With 10-year German bund yields at -0.3%, custodians charging around -0.6% on uninvested cash and the ECB eyeing further stimulus, the reach for yield is in full swing. To understand why, the French “Livret A” savings product provides a useful anecdote. French retail investors may currently contribute a lifetime total of €22,950 into this tax-free savings account, which promises to pay 0.75% per annum. The proportion of the EUR investment-grade credit markets offering a yield in excess of 0.75% has shrunk from around 65% at year end to just 30% today. As the selection of bonds offering an acceptable yield diminishes, a Livret A fund has no choice but to go down in quality and/or longer in maturity in its investments to meet the required yield. A recent estimate of the aggregate size of these funds is €280 billion.
This need for yield has not been lost on bond issuers. Last week we saw a relatively rare phenomenon—twice—with the issuance of 30-year EUR-denominated bonds from A rated issuers Medtronic and Unibail-Rodamco. Only a handful of such long-dated EUR issues have printed in the past decade, although we suspect these won’t be the last.
30-year maturity bonds are nothing new or remarkable in the Sterling or US markets where there have long been consistent structural demand for long-duration assets from pension funds and insurance companies to match long-dated liabilities, but we question how much structural demand there really is for long-duration EUR paper.
At current coupons, this week’s 30-year issues have durations of around 23 years, offering a yield of just 1.8%. A 50-bp increase in the yield of these bonds would therefore leave investors nursing a -11% return. As Gordon Brown argued in his recent blog post, German Bunds: Can Yields Fall Further?, we believe German bunds are materially overvalued and as a result we do not rule out such an outcome. Substantial price volatility and higher yields would likely spook today’s “forced buyers” and see capital return to higher quality and/or shorter duration assets.
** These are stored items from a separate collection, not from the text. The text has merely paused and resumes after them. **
(** * Emu68, line-E translator (M68k_LINEE.c): shift, rotate and bitfield
      instructions of the 68k, translated to AArch64.

    The development embeds the AArch64 build of [src/src/M68k_LINEE.c]
    (the branches under [#ifdef __aarch64__]).  A handler of the C file
    appends 32-bit host instruction words at an emission cursor and calls
    the register allocator, the effective-address resolver and the
    program-counter services through the same cursor.  Here a handler is a
    computation in a small state monad whose state carries the words and
    service calls issued so far, the allocator's scratch counter and the
    guest read pointer.

    Module [md5] embeds [CalcMD5] and the portable branch of [CalcCRC32]
    of [src/src/md5.c]. *)

From Stdlib Require Import ZArith List String Bool Lia.
From stdpp Require Import base list.

Open Scope string_scope.
Open Scope Z_scope.

(** ** C operators on integers *)

Notation "a .& b" := (Z.land a b) (at level 40, left associativity) : Z_scope.
Notation "a .| b" := (Z.lor a b) (at level 50, left associativity) : Z_scope.
Notation "a .^ b" := (Z.lxor a b) (at level 50, left associativity) : Z_scope.
Notation "a << b" := (Z.shiftl a b) (at level 35) : Z_scope.
Notation "a >> b" := (Z.shiftr a b) (at level 35) : Z_scope.

(** A C integer used as a condition. *)
Definition nz (z : Z) : bool := negb (z =? 0).

(** Conversions to [uint8_t] and [uint16_t]. *)
Definition u8 (z : Z) : Z := z .& 0xff.
Definition u16 (z : Z) : Z := z .& 0xffff.

(** ** Host registers and emitted items *)

(** A [uint8_t] register number of the C code.  [Scratch k] is the k-th
    scratch register acquired from the allocator since the entry point was
    called, [M68kReg n] the host register bound to guest register [n], and
    [RegCC] the register returned by [RA_ModifyCC]. *)
Inductive hreg : Type :=
| Scratch (k : nat)
| M68kReg (n : Z)
| RegCC.

(** An argument of an instruction encoder: a register variable or an
    integer expression (immediates, shift kinds, condition codes, and the
    literal register number 31). *)
Inductive arg : Type :=
| R (r : hreg)
| I (z : Z).

(** What a handler leaves at the cursor, in order: encoded instructions
    ([ptr++] receives [mnemonic(args)]), literal words, and the calls of external
    services that receive the cursor. *)
Inductive item : Type :=
| Op (mnemonic : string) (args : list arg)
| Raw (w : Z)
| RA_Alloc (r : hreg)
| RA_Copy (r : hreg) (guest : Z)
| RA_Free (r : hreg)
| RA_Map (guest : Z)
| RA_MapForWrite (guest : Z)
| RA_SetDirty (guest : Z)
| RA_CC
| EA_Load (r : hreg) (size ea : Z) (ext_in : Z) (read_only : Z)
| PC_Advance (bytes : Z)
| PC_Flush
| Svc (name : string) (args : list arg).

Definition hreg_eqb (a b : hreg) : bool :=
  match a, b with
  | Scratch i, Scratch j => Nat.eqb i j
  | M68kReg i, M68kReg j => Z.eqb i j
  | RegCC, RegCC => true
  | _, _ => false
  end.
Lemma parse_serialize (v : value) :
  storable v ->
  forall fuel rest,
    value_end rest ->
    2 * length (serialize v) <= fuel ->
    parse_value fuel (serialize v ++ rest) = Some (v, rest).
Proof.
  induction v as [| |b|n|s|items IH|props IH] using value_rect';
    intros Hv fuel rest Hrest Hfuel.
  - done.
  - destruct fuel as [|fuel]; [cbn in Hfuel; lia | reflexivity].
  - destruct fuel as [|fuel]; [destruct b; cbn in Hfuel; lia |].
    destruct b; reflexivity.
  - rewrite serialize_number in * by done.
    destruct (integer_text_head (mantissa n)) as (c & r & Hc & Hhead).
    destruct fuel as [|fuel]; [rewrite Hc in Hfuel; cbn in Hfuel; lia |].
    assert (48 <= c <= 57 \/ c = 45)%N as Hrange.
    { destruct Hhead as [-> | Hd]; [lia | apply digit_cases in Hd; lia]. }
    rewrite Hc. cbn [app parse_value].
    destruct (N.eqb_spec c 34); [lia |]. destruct (N.eqb_spec c 91); [lia |].
    destruct (N.eqb_spec c 123); [lia |].
    change (js "true") with (116%N :: js "rue").
    change (js "false") with (102%N :: js "alse").
    change (js "null") with (110%N :: js "ull").
    rewrite !starts_with_head by lia.
    rewrite app_comm_cons, <- Hc.
    rewrite parse_number_integer by by apply value_end_number_end.
    destruct n as [m e]. destruct Hv as [He _]. cbn in He. by subst.
  - destruct fuel as [|fuel]; [cbn in Hfuel; lia |].
    cbn [serialize]. unfold quote, DQUOTE.
    cbn [app parse_value N.eqb Pos.eqb]. rewrite <- app_assoc. cbn [app].
    by rewrite parse_quote_body.
  - apply storable_array in Hv.
    destruct fuel as [|fuel]; [cbn in Hfuel; lia |].
    cbn [serialize]. change (js "[") with [91%N]. change (js "]") with [93%N].
    rewrite <- !app_assoc. cbn [app parse_value N.eqb Pos.eqb].
    destruct items as [|x items]; [done |].
    destruct (serialize_head x) as (c & r & Hx & Hc & Hc93 & _).
    { by apply Forall_cons in Hv as [? _]. }
    assert (exists t, join [44%N] (map serialize (x :: items)) = c :: t)
      as [t Ht].
    { cbn [map]. destruct items; cbn [join map]; rewrite Hx; by eexists. }
    change (js ",") with [44%N] in *.
    rewrite Ht, <- app_comm_cons, skip_ws_opens, next_is_other by done.
    rewrite app_comm_cons, <- Ht.
    rewrite parse_elements_serialized; [done | | done | done |].
    + eapply Forall_impl; [exact IH |]. intros v Hread. exact Hread.
    + cbn [serialize] in Hfuel. rewrite !length_app in Hfuel.
      change (length (js "[")) with 1 in Hfuel.
      change (length (js "]")) with 1 in Hfuel. lia.
  - apply storable_object in Hv as [Hdefine Hv].
    destruct fuel as [|fuel]; [cbn in Hfuel; lia |].
    cbn [serialize]. rewrite members_with_storable in * by done.
    change (js "{") with [123%N]. change (js "}") with [125%N].
    rewrite <- !app_assoc. cbn [app parse_value N.eqb Pos.eqb].
    destruct props as [|kv props]; [done |].
    assert (exists t, join [44%N] (map member_text (kv :: props)) = 34%N :: t)
      as [t Ht].
    { cbn [map]. destruct props; cbn [join map]; by eexists. }
    change (js ",") with [44%N] in *.
    rewrite Ht, <- app_comm_cons, skip_ws_opens, next_is_other by done.
    rewrite app_comm_cons, <- Ht.
    rewrite parse_members_serialized; [by rewrite Hdefine | | done | done |].
    + eapply Forall_impl; [exact IH |]. intros v Hread. exact Hread.
    + cbn [serialize] in Hfuel. rewrite members_with_storable in Hfuel by done.
      rewrite !length_app in Hfuel.
      change (length (js "{")) with 1 in Hfuel.
      change (length (js "}")) with 1 in Hfuel. lia.
Qed.
(* ================================================================== *)
(** ** Further properties of the provider boundary *)


(** X2: a response returned by [requests.get] whose status is outside
    400..599 and on which [response.json()] returns a value is handed
    back as that value. *)
Theorem fetch_passes_body_through {Loc : Type} (net : network Loc)
    (api_key : string) (a b : Loc) (n : nat) (r : response) (v : pyjson) :
  net n (Url api_key a b) = inr r ->
  ((status_code r < 400)%Z \/ (600 <= status_code r)%Z) ->
  json r = Ok v ->
  get_real_time_traffic_data net api_key a b n = (Ok v, S n).
Proof.
  intros Hnet Hstatus Hbody.
  rewrite get_real_time_traffic_data_eq. unfold snapshot. rewrite Hnet.
  replace ((400 <=? status_code r) && (status_code r <? 600))%Z with false.
  - now rewrite Hbody.
  - symmetry. apply andb_false_iff.
    destruct Hstatus as [Hlo | Hhi];
      [left; apply Z.leb_gt | right; apply Z.ltb_ge]; lia.
Qed.

Lemma fetch_passes_body_through_witness :
  get_real_time_traffic_data always_ok "YOUR_API_KEY"
    (37.7749, -122.4194) (34.0522, -118.2437) 7%nat
  = (Ok (JObject [("flow"%string, JNumber 1)]), 8%nat).
Proof.
  apply (fetch_passes_body_through always_ok "YOUR_API_KEY"
           (37.7749, -122.4194) (34.0522, -118.2437) 7%nat
           (Response 200 (Ok (JObject [("flow"%string, JNumber 1)])))).
  - reflexivity.
  - left. simpl. lia.
  - reflexivity.
Defined.

(** A 200 reply whose body is [null] is indistinguishable from a failed
    request. *)
Example null_body_is_unavailable :
  fst (optimize_route (Model 1.4 (-2.5)) replies_null three_stops
         "YOUR_API_KEY" 0%nat)
  = fst (optimize_route (Model 1.4 (-2.5)) always_down three_stops
           "YOUR_API_KEY" 0%nat).
Proof. reflexivity. Qed.

(* ================================================================== *)
(** ** Further properties of [optimize_route] *)

(** X3: [optimize_route] calls [requests.get] at most once per leg:
    exactly N - 1 times for N stops when it returns a route, at least
    once and no more than N - 1 times when it raises, and not at all
    (returning the empty route) for an empty or single-stop sequence. *)
Theorem optimize_route_request_count {F : Type} `{PyNumber F} {Loc : Type}
    (model : LinearRegression F) (net : network Loc)
    (locations : list Loc) (api_key : string) (c : nat) :
  (c <= snd (optimize_route model net locations api_key c)
     <= c + (List.length locations - 1))%nat /\
  (forall route,
      fst (optimize_route model net locations api_key c) = Ok route ->
      snd (optimize_route model net locations api_key c)
      = (c + (List.length locations - 1))%nat) /\
  (forall e,
      fst (optimize_route model net locations api_key c) = Raise e ->
      (c < snd (optimize_route model net locations api_key c))%nat) /\
  ((List.length locations <= 1)%nat ->
   optimize_route model net locations api_key c = (Ok [], c)).
Proof.
  rewrite optimize_route_eq.
  destruct (legs_from_calls model net api_key locations c)
    as (Hbounds & Hok & Hraise).
  split; [exact Hbounds|]. split; [|split].
  - intros route Hroute. now destruct (Hok route Hroute).
  - exact Hraise.
  - intros Hshort.
    destruct locations as [|a [|b rest]]; cbn [List.length] in Hshort;
      try lia; reflexivity.
Qed.

Lemma optimize_route_request_count_witness :
  snd (optimize_route (Model 1.4 (-2.5)) first_ok_then_503 three_stops
         "YOUR_API_KEY" 4%nat) = (4 + (List.length three_stops - 1))%nat /\
  (4 < snd (optimize_route (Model 1.4 (-2.5))%Q replies_long_integer
              three_stops "YOUR_API_KEY" 4%nat))%nat.
Proof.
  split.
  - refine (proj1 (proj2 (optimize_route_request_count (Model 1.4 (-2.5))
                            first_ok_then_503 three_stops "YOUR_API_KEY" 4%nat))
                  _ _).
    reflexivity.
  - refine (proj1 (proj2 (proj2 (optimize_route_request_count
                                   (Model 1.4 (-2.5)) replies_long_integer
                                   three_stops "YOUR_API_KEY" 4%nat)))
                  ValueError _).
    reflexivity.
Defined.

(** X4: a returned route is a connected chain over the stops: the starts
    of its legs are the stops without the last, the ends are the stops
    without the first, and each leg ends where the next one starts. *)
Theorem route_is_connected {F : Type} `{PyNumber F} {Loc : Type}
    (model : LinearRegression F) (net : network Loc)
    (locations : list Loc) (api_key : string) (c : nat)
    (route : list (leg Loc F)) :
  fst (optimize_route model net locations api_key c) = Ok route ->
  map (@leg_from Loc F) route = removelast locations /\
  map (@leg_to Loc F) route = tl locations /\
  (forall i r1 r2,
      nth_error route i = Some r1 ->
      nth_error route (S i) = Some r2 ->
      leg_to r1 = leg_from r2).
Proof.
  rewrite optimize_route_eq. intros Hroute.
  destruct (returned_route_starts model api_key net locations c route Hroute)
    as [Hstarts Hends].
  split; [exact Hstarts|]. split; [exact Hends|].
  intros i r1 r2 H1 H2.
  destruct (legs_from_calls model net api_key locations c) as (_ & Hok & _).
  destruct (Hok route Hroute) as [_ Hlen].
  assert (Hi : (S i < List.length route)%nat)
    by (apply nth_error_Some; congruence).
  destruct (nth_error locations i) as [a|] eqn:Ea;
    [|apply nth_error_None in Ea; lia].
  destruct (nth_error locations (S i)) as [b|] eqn:Eb;
    [|apply nth_error_None in Eb; lia].
  destruct (nth_error locations (S (S i))) as [d|] eqn:Ed;
    [|apply nth_error_None in Ed; lia].
  destruct (legs_from_nth model net api_key locations c i a b route
              Hroute Ea Eb) as (v1 & t1 & _ & _ & Hleg1).
  destruct (legs_from_nth model net api_key locations c (S i) b d route
              Hroute Eb Ed) as (v2 & t2 & _ & _ & Hleg2).
  rewrite Hleg1 in H1. rewrite Hleg2 in H2.
  injection H1 as <-. injection H2 as <-. reflexivity.
Qed.

Lemma route_is_connected_witness :
  map (@leg_from (Q * Q) Q)
    [Leg (37.7749, -122.4194) (34.0522, -118.2437)
       (PyFloat ((10 / 50) * 60 + (10 * 1.4 + -2.5) * 1));
     Leg (34.0522, -118.2437) (36.1699, -115.1398) (PyStr unavailable)]
  = removelast three_stops /\
  map (@leg_to (Q * Q) Q)
    [Leg (37.7749, -122.4194) (34.0522, -118.2437)
       (PyFloat ((10 / 50) * 60 + (10 * 1.4 + -2.5) * 1));
     Leg (34.0522, -118.2437) (36.1699, -115.1398) (PyStr unavailable)]
  = tl three_stops /\
  (forall i r1 r2,
      nth_error
        [Leg (37.7749, -122.4194) (34.0522, -118.2437)
           (PyFloat ((10 / 50) * 60 + (10 * 1.4 + -2.5) * 1));
         Leg (34.0522, -118.2437) (36.1699, -115.1398) (PyStr unavailable)]
        i = Some r1 ->
      nth_error
        [Leg (37.7749, -122.4194) (34.0522, -118.2437)
           (PyFloat ((10 / 50) * 60 + (10 * 1.4 + -2.5) * 1));
         Leg (34.0522, -118.2437) (36.1699, -115.1398) (PyStr unavailable)]
        (S i) = Some r2 ->
      leg_to r1 = leg_from r2).
Proof.
  apply (route_is_connected (Model 1.4 (-2.5)) first_ok_then_503 three_stops
           "YOUR_API_KEY" 0%nat).
  reflexivity.
Defined.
We face the same dilemma as every other European investor given today’s yield-starved environment. However, we believe investors should be very careful of accumulating too much long-duration EUR credit—the currently supportive technical backdrop could turn quickly. Instead, we believe the best risk/reward for yield-starved investors continues to be found in shorter duration bank capital securities.